What gives the album its visceral depth: Welch’s personal trauma. In late 2023 she underwent an ectopic pregnancy that nearly cost her life, an event she now says fuels the themes of this record.
Sound & Themes
Everybody Scream builds on Florence + The Machine’s signature grandeur — sweeping harp, choir, orchestral drums — but filters it through a darker lens. The production involves collaborators such as Aaron Dessner, James Ford, and Mark Bowen, tying in art-pop pedigree.
Lyrically and sonically, the album touches on:
- The cost of performance (“Look at me run myself ragged / Blood on the stage…” in “Everybody Scream”)
- The interplay of witchcraft and myth, horror and euphoria
- Female identity, loss, and rebirth — Welch delves into what it means to scream, to survive, to summon.
Musically, the album does not shy away from extremes: stomping glam rock meets choral chants; acoustic harps meet industrial rhythms.

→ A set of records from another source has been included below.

(* ===== verification/Thread.v ===== *)
(** * arch/i386/thread.c: creating threads

    A thread object is known by a number; an object that has just been allocated holds
    whatever its memory held.  Kernel stacks are blocks of the kernel heap, in byte
    memory, where the frames of interrupts ([struct isr_frame]) and of switches
    ([struct x86_switch_frame]) are built at the offsets the compiler gives them.  The
    other half of the protocol, the ends of x86_thread_switch (thread_switch.S) and
    isr_exit (isr_stubs.S), says which registers the CPU takes from such a stack; the
    theorems are about what a new thread starts with. *)

From stdpp Require Import base list gmap strings.
From Stdlib Require Import ZArith Lia.
From S2P Require Import Prelude Memory KUtils.

Definition KERNEL_CODE_SELECTOR : Z := 0x08.
Definition KERNEL_DATA_SELECTOR : Z := 0x10.
Definition USER_CODE_SELECTOR : Z := 0x1B.
Definition USER_DATA_SELECTOR : Z := 0x23.
Definition EFLAGS_IF : Z := 0x200.
Definition MAX_THREADS : Z := 128.
Definition THREAD_NEW : Z := 0.
Definition sizeof_isr_frame : Z := 80.
Definition sizeof_x86_switch_frame : Z := 20.

Record arch_thread := mk_at {
  at_cs : Z;
  at_ds : Z;
  at_ebp : Z;
  at_stack : Z;
  at_stack_size : Z;
  at_ebp0 : Z;
  at_esp0 : Z;
  at_stack0 : Z;
  at_stack0_size : Z;
  at_int_enabled : bool;
  at_cli_stack : Z;
  at_cr3 : Z;
  at_tentry : Z;
}.

Record thread := mk_thread {
  th_tid : Z;
  th_name : list Z;
  th_parent : Z;
  th_entry : Z;
  th_cookie : Z;
  th_state : Z;
  th_collected_pid : Z;
  th_collected_status : Z;
  th_sleep_since : Z;
  th_sleep_until : Z;
  th_cond : Z;
  th_sched_count : Z;
  th_arch : arch_thread;
}.

(** Kernel memory with the stacks, the thread objects, the number of the next object, and
    the two variables of thread.c. *)
Record tsys := mk_ts {
  ts_mem : mem;
  ts_threads : nat → thread;
  ts_next : nat;
  current_thread_no : Z;
  debug_x86_threads : Z → option nat;
}.

(** What thread.c uses of the kernel heap for stacks: [kalloc(HEAP_NORMAL, 16, size)] and
    [kfree]. *)
Class StackHeap := {
  stack_kalloc : Z → M tsys Z;
  stack_kfree : Z → M tsys unit;
}.

Definition tset_mem (m : mem) (s : tsys) : tsys :=
  mk_ts m (ts_threads s) (ts_next s) (current_thread_no s) (debug_x86_threads s).
Definition tset_thread (t : nat) (x : thread) (s : tsys) : tsys :=
  mk_ts (ts_mem s) (fun u => if decide (u = t) then x else ts_threads s u) (ts_next s) (current_thread_no s)
    (debug_x86_threads s).
Definition tset_debug (i : Z) (o : option nat) (s : tsys) : tsys :=
  mk_ts (ts_mem s) (ts_threads s) (ts_next s) (current_thread_no s)
    (fun j => if j =? i then o else debug_x86_threads s j).

Definition tget (t : nat) : M tsys thread := gets (fun s => ts_threads s t).
Definition tupd (t : nat) (f : thread → thread) : M tsys unit :=
  modify (fun s => tset_thread t (f (ts_threads s t)) s).
Definition aupd (t : nat) (f : arch_thread → arch_thread) : M tsys unit :=
  tupd t (fun x => mk_thread (th_tid x) (th_name x) (th_parent x) (th_entry x) (th_cookie x) (th_state x)
    (th_collected_pid x) (th_collected_status x) (th_sleep_since x) (th_sleep_until x) (th_cond x)
    (th_sched_count x) (f (th_arch x))).

Definition set_esp0 (v : Z) (x : arch_thread) : arch_thread :=
  mk_at (at_cs x) (at_ds x) (at_ebp x) (at_stack x) (at_stack_size x) (at_ebp0 x) v (at_stack0 x) (at_stack0_size x)
    (at_int_enabled x) (at_cli_stack x) (at_cr3 x) (at_tentry x).

Definition load16 (m : mem) (a : Z) : Z := m a + 2 ^ 8 * m (a + 1).
Definition store16 (m : mem) (a v : Z) : mem := store8 (store8 m a v) (a + 1) (v / 2 ^ 8).
Definition tst16 (a v : Z) : M tsys unit := modify (fun s => tset_mem (store16 (ts_mem s) a v) s).
Definition tst32 (a v : Z) : M tsys unit := modify (fun s => tset_mem (store32 (ts_mem s) a v) s).

(** The characters of an array up to its terminator. *)
Fixpoint c_string (l : list Z) : list Z :=
  match l with [] => [] | c :: l' => if c =? 0 then [] else c :: c_string l' end.

(** [name] is the string, without its terminator.  A name of exactly 32 characters is not
    shortened: its terminator falls on the lowest byte of [parent], behind the array. *)
Definition set_name (t : nat) (name : list Z) : M tsys unit :=
  let len := Z.of_nat (length name) in
  let len := if len >? 32 then 31 else len in
  tupd t (fun x => mk_thread (th_tid x)
    (take 32 (take (Z.to_nat len) name ++ 0 :: drop (Z.to_nat len + 1) (th_name x)))
    (if len =? 32 then th_parent x - th_parent x mod 2 ^ 8 else th_parent x)
    (th_entry x) (th_cookie x) (th_state x) (th_collected_pid x) (th_collected_status x) (th_sleep_since x)
    (th_sleep_until x) (th_cond x) (th_sched_count x) (th_arch x)).

Section constructors.
Variable phys_kernel_pd : Z.

Definition x86_thread_construct_empty (t : nat) (name : list Z) (cs ds : Z) : M tsys unit :=
  set_name t name ;;;
  s <- get ;;
  let thread_no := current_thread_no s in
  modify (fun s => mk_ts (ts_mem s) (ts_threads s) (ts_next s) (u32 (thread_no + 1)) (debug_x86_threads s)) ;;;
  when (thread_no <? MAX_THREADS) (modify (tset_debug thread_no (Some t))) ;;;
  tupd t (fun x => mk_thread (th_tid x) (th_name x) (th_parent x) (th_entry x) (th_cookie x) THREAD_NEW
    0 0 0 0 0 0 (th_arch x)) ;;;
  aupd t (fun x => mk_at cs ds (at_ebp x) (at_stack x) (at_stack_size x) (at_ebp0 x) (at_esp0 x) (at_stack0 x)
    (at_stack0_size x) (at_int_enabled x) (at_cli_stack x) phys_kernel_pd (at_tentry x)).

Definition x86_thread_construct_thread (t : nat) (name : list Z) (stack0 stack0_size stack stack_size tentry entry
    cookie : Z) (int_enabled : bool) (cs ds cr3 : Z) : M tsys unit :=
  x86_thread_construct_empty t name cs ds ;;;
  tupd t (fun x => mk_thread (th_tid x) (th_name x) (th_parent x) entry cookie (th_state x) (th_collected_pid x)
    (th_collected_status x) (th_sleep_since x) (th_sleep_until x) (th_cond x) (th_sched_count x)
    (let y := th_arch x in
     mk_at (at_cs y) (at_ds y) (at_ebp y) (at_stack y) (at_stack_size y) (at_ebp0 y) (at_esp0 y) (at_stack0 y)
       (at_stack0_size y) (at_int_enabled y) (at_cli_stack y) (at_cr3 y) tentry)) ;;;
  kassert "((uintptr_t)stack) % 16 == 0" (stack mod 16 =? 0) ;;;
  kassert "((uintptr_t)stack0) % 16 == 0" (stack0 mod 16 =? 0) ;;;
  aupd t (fun x => mk_at (at_cs x) (at_ds x) 0 0 0 (at_ebp0 x) (at_esp0 x) (at_stack0 x) (at_stack0_size x)
    (at_int_enabled x) (at_cli_stack x) (at_cr3 x) (at_tentry x)) ;;;
  when (cs =? USER_CODE_SELECTOR)
    (kassert "stack" (negb (stack =? 0)) ;;;
     aupd t (fun x => mk_at (at_cs x) (at_ds x) (u32 (stack + stack_size)) stack stack_size (at_ebp0 x) (at_esp0 x)
       (at_stack0 x) (at_stack0_size x) (at_int_enabled x) (at_cli_stack x) (at_cr3 x) (at_tentry x))) ;;;
  aupd t (fun x => mk_at (at_cs x) (at_ds x) (at_ebp x) (at_stack x) (at_stack_size x) (u32 (stack0 + stack0_size))
    (u32 (stack0 + stack0_size)) stack0 stack0_size int_enabled 0 cr3 (at_tentry x)).

Variables kthread_entry uthread_switch_entry isr_exit : Z.

(** The part of an interrupt frame that makes [iret] enter the thread. *)
Definition build_isr_frame (t : nat) (isr_frame ss esp : Z) : M tsys unit :=
  x <- tget t ;;
  let a := th_arch x in
  tst32 (isr_frame + 8) (at_ebp0 a) ;;;
  tst16 (isr_frame + 44) (at_ds a) ;;;
  tst16 (isr_frame + 40) (at_ds a) ;;;
  tst16 (isr_frame + 36) 0 ;;;
  tst16 (isr_frame + 32) 0 ;;;
  tst16 (isr_frame + 76) ss ;;;
  tst32 (isr_frame + 72) esp ;;;
  tst32 (isr_frame + 68) (if at_int_enabled a then EFLAGS_IF else 0) ;;;
  tst16 (isr_frame + 64) (at_cs a) ;;;
  tst32 (isr_frame + 60) (at_tentry a).

(** The frame that x86_thread_switch pops. *)
Definition build_switch_frame (t : nat) (eip : Z) : M tsys unit :=
  x <- tget t ;;
  aupd t (set_esp0 (u32 (at_esp0 (th_arch x) - sizeof_x86_switch_frame))) ;;;
  x <- tget t ;;
  let switch_frame := at_esp0 (th_arch x) in
  tst32 (switch_frame + 8) (at_ebp0 (th_arch x)) ;;;
  tst32 (switch_frame + 16) eip.

Definition setup_kthread_stack (t : nat) : M tsys unit :=
  x <- tget t ;;
  aupd t (set_esp0 (u32 (at_esp0 (th_arch x) - sizeof_isr_frame))) ;;;
  x <- tget t ;;
  build_isr_frame t (at_esp0 (th_arch x)) 0 0 ;;;
  build_switch_frame t isr_exit.

(** [frame_template]: the bytes of a frame, or none. *)
Definition setup_uthread_stack (t : nat) (frame_template : option (list Z)) : M tsys unit :=
  x <- tget t ;;
  aupd t (set_esp0 (u32 (at_esp0 (th_arch x) - sizeof_isr_frame))) ;;;
  x <- tget t ;;
  let isr_frame := at_esp0 (th_arch x) in
  match frame_template with
  | None => build_isr_frame t isr_frame (at_ds (th_arch x)) (at_ebp (th_arch x))
  | Some frame => modify (fun s => tset_mem (write_bytes (ts_mem s) isr_frame frame) s)
  end ;;;
  x <- tget t ;;
  aupd t (set_esp0 (u32 (at_esp0 (th_arch x) - 4))) ;;;
  x <- tget t ;;
  tst32 (at_esp0 (th_arch x)) isr_exit ;;;
  build_switch_frame t uthread_switch_entry.

Context {SH : StackHeap}.

(** [kalloc] of a thread object and of its arch part. *)
Definition thread_kalloc : M tsys nat :=
  s <- get ;;
  modify (fun s => mk_ts (ts_mem s) (ts_threads s) (S (ts_next s)) (current_thread_no s) (debug_x86_threads s)) ;;;
  ret (ts_next s).

Definition kthread_create (entry cookie : Z) (name : list Z) : M tsys nat :=
  stack <- stack_kalloc 4096 ;;
  t <- thread_kalloc ;;
  x86_thread_construct_thread t name stack 4096 0 0 kthread_entry entry cookie true
    KERNEL_CODE_SELECTOR KERNEL_DATA_SELECTOR phys_kernel_pd ;;;
  setup_kthread_stack t ;;;
  ret t.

It feels bigger in scale but stripped of certain polish, in favour of visceral immediacy. Guardian review calls it: “alt-rock survivor surveys her kingdom with swagger.”
Highlights & Caveats
Highlights:
- “Everybody Scream” opens with portent and throws you into the maelstrom.

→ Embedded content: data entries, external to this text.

(** The first part of [enter_scheduler]: the CPU's scheduler thread, at [st]. *)
Definition enter_scheduler_setup (c : cptr) (st : tptr) : M sched unit :=
  sched_lock c ;;;
  s <- get ;;
  modify (fun s => set_threads (<[st := mk_thread 0 (kernel_process s) THREAD_NEW 0 0 0 0 None 0
                                          false 0 (kernel_cr3 s) AtEntry]> (threads s)) s) ;;;
  wr_scpu c (cset_scheduler (Some st)) ;;;
  insert_thread c (kernel_process s) st ;;;
  wr_thread st (tset_state THREAD_SCHEDULER) ;;;
  sched_unlock c ;;;
  wr_scpu c (cset_thread None).

(** [kthread_entry] / [uthread_switch_entry] up to the thread's own code. *)
Definition thread_entry (c : cptr) : M sched unit :=
  sched_unlock c ;;;
  k <- rd_scpu c ;;
  if negb (c_if k) then kpanic "thread_entry(): interrupts not enabled" else ret tt.

(** What thread [t] does on CPU [c] after it is switched to, until it has
    released the scheduler lock. *)
Definition resume (c : cptr) (t : tptr) : M sched unit :=
  x <- rd_thread t ;;
  match t_resume x with
  | AtEntry => thread_entry c
  | AfterReschedule => sched_unlock c
  | AfterCondWait cond =>
      modify (fun s => set_waiting (<[cond := default 0 (num_waiting s !! cond) - 1]> (num_waiting s)) s) ;;;
      wr_thread t (tset_cond None) ;;;
      sched_unlock c
  | AfterProcWait => sched_unlock c
  | AfterExit => kpanic "thread_exit(): thread returned"
  end.

(** Run the ready thread [t] on CPU [c]. *)
Definition dispatch (c : cptr) (t : tptr) : M sched unit :=
  wr_thread t (fun x => tset_count (u32 (t_sched_count x + 1)) x) ;;;
  k <- rd_scpu c ;;
  match c_scheduler k with
  | None => kpanic "page fault"
  | Some st =>
      store_interrupts st c ;;;
      wr_scpu c (cset_thread (Some t)) ;;;
      restore_interrupts t c ;;;
      x <- rd_thread t ;;
      wr_scpu c (cset_cr3 (t_cr3 x)) ;;;
      wr_thread t (tset_state THREAD_RUNNING) ;;;
      resume c t
  end.

(** The scheduler loop after the running thread switched back to it. *)
Definition back_to_scheduler (c : cptr) : M sched unit :=
  k <- rd_scpu c ;;
  match c_thread k, c_scheduler k with
  | Some t, Some st =>
      wr_thread t (tset_cr3 (c_cr3 k)) ;;;
      kcr3 <- gets kernel_cr3 ;;
      wr_scpu c (cset_cr3 kcr3) ;;;
      store_interrupts t c ;;;
      wr_scpu c (cset_thread None) ;;;
      restore_interrupts st c ;;;
      sched_unlock c
  | _, _ => kpanic "page fault"
  end.

(** One iteration of the scheduler loop, up to the end of its critical section
    or to the point where the dispatched thread has released the lock. *)
Definition scheduler_iteration (c : cptr) : M sched unit :=
  k <- rd_scpu c ;;
  when (negb (c_if k)) (wr_scpu c (cset_ints true 0 true)) ;;;
  sched_lock c ;;;
  s <- get ;;
  match queue s with
  | [] => sched_unlock c
  | t :: q =>
      modify (set_queue q) ;;;
      x <- rd_thread t ;;
      if bool_decide (t_state x = THREAD_EXITED) then
        destroy_thread c t ;;; sched_unlock c
      else if bool_decide (t_state x = THREAD_SLEEPING) && negb (t_sleep_until x <? current_ticks s)
      then enqueue_tail t ;;; sched_unlock c
      else
        when (bool_decide (t_state x = THREAD_SLEEPING))
          (wr_thread t (tset_state THREAD_READY) ;;; wr_thread t (tset_sleep 0 0)) ;;;
        x <- rd_thread t ;;
        if bool_decide (t_state x = THREAD_READY) then dispatch c t else sched_unlock c
  end.

(** Give up the CPU; [r] is where the thread will continue. *)
Definition reschedule (c : cptr) (r : resume_point) : M sched unit :=
  k <- rd_scpu c ;;
  if c_preempt_disabled k >? 1 then kpanic "reschedule(): preemption was disabled" else
  match c_thread k with
  | None => kpanic "reschedule(): no thread is running"
  | Some t =>
      h <- sched_held c ;;
      if negb h then kpanic "reschedule(): process list lock not held" else
      x <- rd_thread t ;;
      if bool_decide (t_state x = THREAD_RUNNING) then kpanic "reschedule(): bad thread state" else
      when (negb (bool_decide (t_state x = THREAD_BLOCKED))
            && negb (bool_decide (t_state x = THREAD_WAITING))) (enqueue_tail t) ;;;
      wr_thread t (tset_resume r) ;;;
      back_to_scheduler c
  end.

(** [get_current_thread()] and the dereference its callers make at once. *)
Definition get_current_thread (c : cptr) : M sched (option tptr) :=
  k <- rd_scpu c ;; ret (c_thread k).
Definition current_thread (c : cptr) : M sched tptr :=
  t <- get_current_thread c ;;
  match t with Some t => ret t | None => kpanic "page fault" end.

(** [other] tells that the spinlock passed in is not the global scheduler lock:
    the global lock is then taken and the other one released. *)
Definition sched_thread_wait (c : cptr) (cond : condptr) (other : bool) : M sched unit :=
  when other (sched_lock c ;;; wr_scpu c (fun k => cset_preempt (c_preempt_disabled k - 1) k)) ;;;
  t <- current_thread c ;;
  modify (fun s => set_waiting (<[cond := default 0 (num_waiting s !! cond) + 1]> (num_waiting s)) s) ;;;
  wr_thread t (tset_state THREAD_BLOCKED) ;;;
  wr_thread t (tset_cond (Some cond)) ;;;
  reschedule c (AfterCondWait cond).

(** The first blocked thread on the condition, in the order of the lists. *)
Fixpoint find_blocked (m : gmap tptr thread) (cond : condptr) (ts : list tptr) : option tptr :=
  match ts with
  | [] => None
  | t :: ts' =>
      match m !! t with
      | Some x =>
          if bool_decide (t_cond x = Some cond) && bool_decide (t_state x = THREAD_BLOCKED)
          then Some t else find_blocked m cond ts'
      | None => find_blocked m cond ts'
      end
  end.

Definition all_threads (s : sched) : list tptr :=
  flat_map (fun p => match procs s !! p with Some x => p_threads x | None => [] end) (processes s).

Definition sched_thread_notify_one (c : cptr) (cond : condptr) : M sched unit :=
  sched_lock c ;;;
  s <- get ;;
  match find_blocked (threads s) cond (all_threads s) with
  | Some t => wr_thread t (tset_state THREAD_READY) ;;; enqueue_head t
  | None => ret tt
  end ;;;
  sched_unlock c.

Fixpoint find_pid (m : gmap pptr proc) (pid : Z) (ps : list pptr) : option pptr :=
  match ps with
  | [] => None
  | p :: ps' =>
      match m !! p with
      | Some x => if p_pid x =? pid then Some p else find_pid m pid ps'
      | None => find_pid m pid ps'
      end
  end.

(** The lock stays held when the process is found. *)
Definition sheduler_get_proc (c : cptr) (pid : Z) : M sched (option pptr) :=
  sched_lock c ;;;
  s <- get ;;
  match find_pid (procs s) pid (processes s) with
  | Some p => ret (Some p)
  | None => sched_unlock c ;;; ret None
  end.

Definition sheduler_put_proc (c : cptr) (p : option pptr) : M sched unit :=
  match p with None => ret tt | Some _ => sched_unlock c end.

Definition schedule_proc (c : cptr) (parent : option pptr) (p : pptr) (t : tptr) : M sched Z :=
  s <- get ;;
  let pid := next_pid s in
  modify (set_ids (u32 (pid + 1)) (next_tid s)) ;;;
  ppid <- match parent with
          | Some q => y <- rd_proc q ;; ret (p_pid y)
          | None => ret PID_KERNEL
          end ;;
  wr_proc p (pset_ids pid ppid) ;;;
  wr_proc p (pset_state PROC_NEW) ;;;
  s <- get ;;
  let tid := next_tid s in
  modify (set_ids (next_pid s) (u32 (tid + 1))) ;;;
  wr_thread t (tset_ids tid p) ;;;
  sched_lock c ;;;
  modify (fun s => set_processes (p :: processes s) s) ;;;
  insert_thread c p t ;;;
  sched_unlock c ;;;
  ret pid.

- Moments of rare vulnerability: when Welch’s voice softens, when orchestral quiet builds before the break.
- Ambitious production and bold thematic scope make this one of the band’s most daring works.
Caveats:
- The high theatricality may overwhelm listeners seeking simplicity or earlier folk-pop leanings.
- Some critics point to the album’s intensity as edging toward over-the-top: “brutally dramatic” in Swedish review.
Where It Stands
In comparison to earlier Florence + The Machine records — Lungs, Ceremonials, How Big How Blue How Beautiful, and Dance Fever — Everybody Scream is arguably their most unflinching yet. It retains the anthemic big-voice energy, but turns inward toward rawer emotion and mythic framing.

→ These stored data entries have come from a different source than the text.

(** C9: the exit status of a process reaches its parent: when the last thread of
    a process calls [proc_exit] while a thread of the parent process waits for a
    child and nothing else is queued, the CPU's next scheduler iteration makes the
    waiting thread ready, on the run queue, with the child's pid and exit status. *)
Theorem exit_status_reaches_parent s c k t x y q z w xw status :
  sched_inv s → runs_on s c k t x → queue s = [] →
  procs s !! t_parent x = Some y → p_threads y = [t] → p_parent y ≠ PID_KERNEL →
  q ∈ processes s → q ≠ t_parent x → procs s !! q = Some z → p_pid z = p_parent y →
  p_threads z = [w] → threads s !! w = Some xw → t_state xw = THREAD_WAITING →
  ∃ s1 s2, proc_exit c status s = Done (tt, s1) ∧ scheduler_iteration c s1 = Done (tt, s2) ∧
    sched_inv s2 ∧
    threads s2 !! w = Some (tset_state THREAD_READY (tset_collected (p_pid y) status xw)) ∧
    w ∈ queue s2 ∧ ∃ y', procs s2 !! t_parent x = Some y' ∧ p_state y' = PROC_TRUNCATE.
Proof.
  intros Hinv Hro Hq Hy Hyt Hyp Hqin Hqne Hz Hzp Hzt Hw Hww.
  destruct (runs_on_facts s c k t x Hinv Hro) as (Hrun & _ & st & yst & Hst & _).
  destruct (proc_exit_run s c k t x status Hinv Hro)
    as (s1 & E1 & Hi1 & Q1 & L1 & (x1 & T1 & St1 & Px1) & (y0 & Hy0 & P1) & k1 & K1 & Kt1 & Ks1).
  assert (y0 = y) as -> by congruence. rewrite Hq in Q1.
  assert (Hid : idles s1 c k1 st) by (unfold idles; rewrite K1, lookup_insert_eq; split; [done|split; congruence]).
  destruct (scheduler_iteration_run s1 c k1 st Hi1 Hid) as (s2 & E2 & Hi2 & H2).
  rewrite Q1 in H2. destruct H2 as (x2 & Hx2 & Hch).
  rewrite T1, lookup_insert_eq in Hx2. injection Hx2 as <-.
  unfold chosen in Hch. rewrite St1 in Hch. unfold delivered in Hch. rewrite Px1 in Hch.
  assert (Hwt : w ≠ t). { intros ->. destruct Hro as (_ & _ & Hx). congruence. }
  exists s1, s2. do 3 (split; [done|]).
  refine (Hch (pset_status status (pset_state PROC_EXITING y)) _ Hyt Hyp q z w xw _ Hqne _ Hzp _ Hwt _ Hww).
  - by rewrite P1, lookup_insert_eq.
  - by rewrite L1.
  - by rewrite P1, lookup_insert_ne.
  - rewrite Hzt. by left.
  - by rewrite T1, lookup_insert_ne.
Qed.

(** Process 8 (pid 1) waits for its child, process 9 (pid 2), which runs on CPU 0. *)
Definition example_family : list sched_op :=
  [OpEnter 0 100; OpNewProc 8 (mk_proc 0 0 PROC_NEW 0 []); OpNewThread 20 (example_thread 8);
   OpScheduleProc 0 None 8 20; OpLoop 0; OpLoop 0;
   OpNewProc 9 (mk_proc 0 0 PROC_NEW 0 []); OpNewThread 21 (example_thread 9);
   OpScheduleProc 0 (Some 8) 9 21; OpProcWait 0; OpLoop 0]%nat.

Definition example_proc (p : pptr) : proc :=
  default (mk_proc 0 0 PROC_NEW 0 []) (procs (example_state example_family) !! p).

Lemma example_family_runs :
  runs_on (example_state example_family) 0%nat (mk_scpu (Some 21%nat) (Some 100%nat) 0 true 0 true 1) 21%nat
    (mk_thread 2 9%nat THREAD_RUNNING 0 0 0 0 None 1 true 0 1 AtEntry).
Proof. vm_compute. done. Qed.

Lemma example_family_facts :
  queue (example_state example_family) = [] ∧
  procs (example_state example_family) !! 9%nat = Some (example_proc 9%nat) ∧
  p_threads (example_proc 9%nat) = [21%nat] ∧ p_parent (example_proc 9%nat) = 1 ∧
  processes (example_state example_family) = [9; 8; 7]%nat ∧
  procs (example_state example_family) !! 8%nat = Some (example_proc 8%nat) ∧
  p_pid (example_proc 8%nat) = 1 ∧ p_threads (example_proc 8%nat) = [20%nat] ∧
  threads (example_state example_family) !! 20%nat =
    Some (mk_thread 1 8%nat THREAD_WAITING 0 0 0 0 None 1 true 0 1 AfterProcWait).
Proof. vm_compute. done. Qed.

Lemma exit_status_reaches_parent_witness :
  ∃ s1 s2, proc_exit 0%nat 42 (example_state example_family) = Done (tt, s1) ∧
    scheduler_iteration 0%nat s1 = Done (tt, s2) ∧
    threads s2 !! 20%nat = Some (mk_thread 1 8%nat THREAD_READY 2 42 0 0 None 1 true 0 1 AfterProcWait).
Proof.
  destruct example_family_facts as (F1 & F2 & F3 & F4 & F5 & F6 & F7 & F8 & F9).
  destruct (exit_status_reaches_parent _ 0%nat _ _ _ (example_proc 9%nat) 8%nat (example_proc 8%nat)
    20%nat _ 42 (example_inv example_family) example_family_runs F1 F2 F3
    ltac:(rewrite F4; discriminate) ltac:(rewrite F5; right; left) ltac:(discriminate) F6
    ltac:(rewrite F4, F7; reflexivity) F8 F9 eq_refl) as (s1 & s2 & E1 & E2 & _ & Hw & _).
  exists s1, s2. split; [exact E1|]. split; [exact E2|]. refine (eq_trans Hw _). vm_compute. reflexivity.
Defined.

For fans seeking Florence Welch unleashed, this is it. For listeners who preferred the more stripped or introspective side, this might push too far into spectacle.
Verdict
Everybody Scream is a triumph of ambition. It doesn’t compromise its theatrics for accessibility, and that is both its greatest strength and its greatest risk. When Florence + The Machine lean fully into their mythic, haunted pop realm, they remind us why they remain one of the few acts willing to scream, soar, and shake the dust off the stage.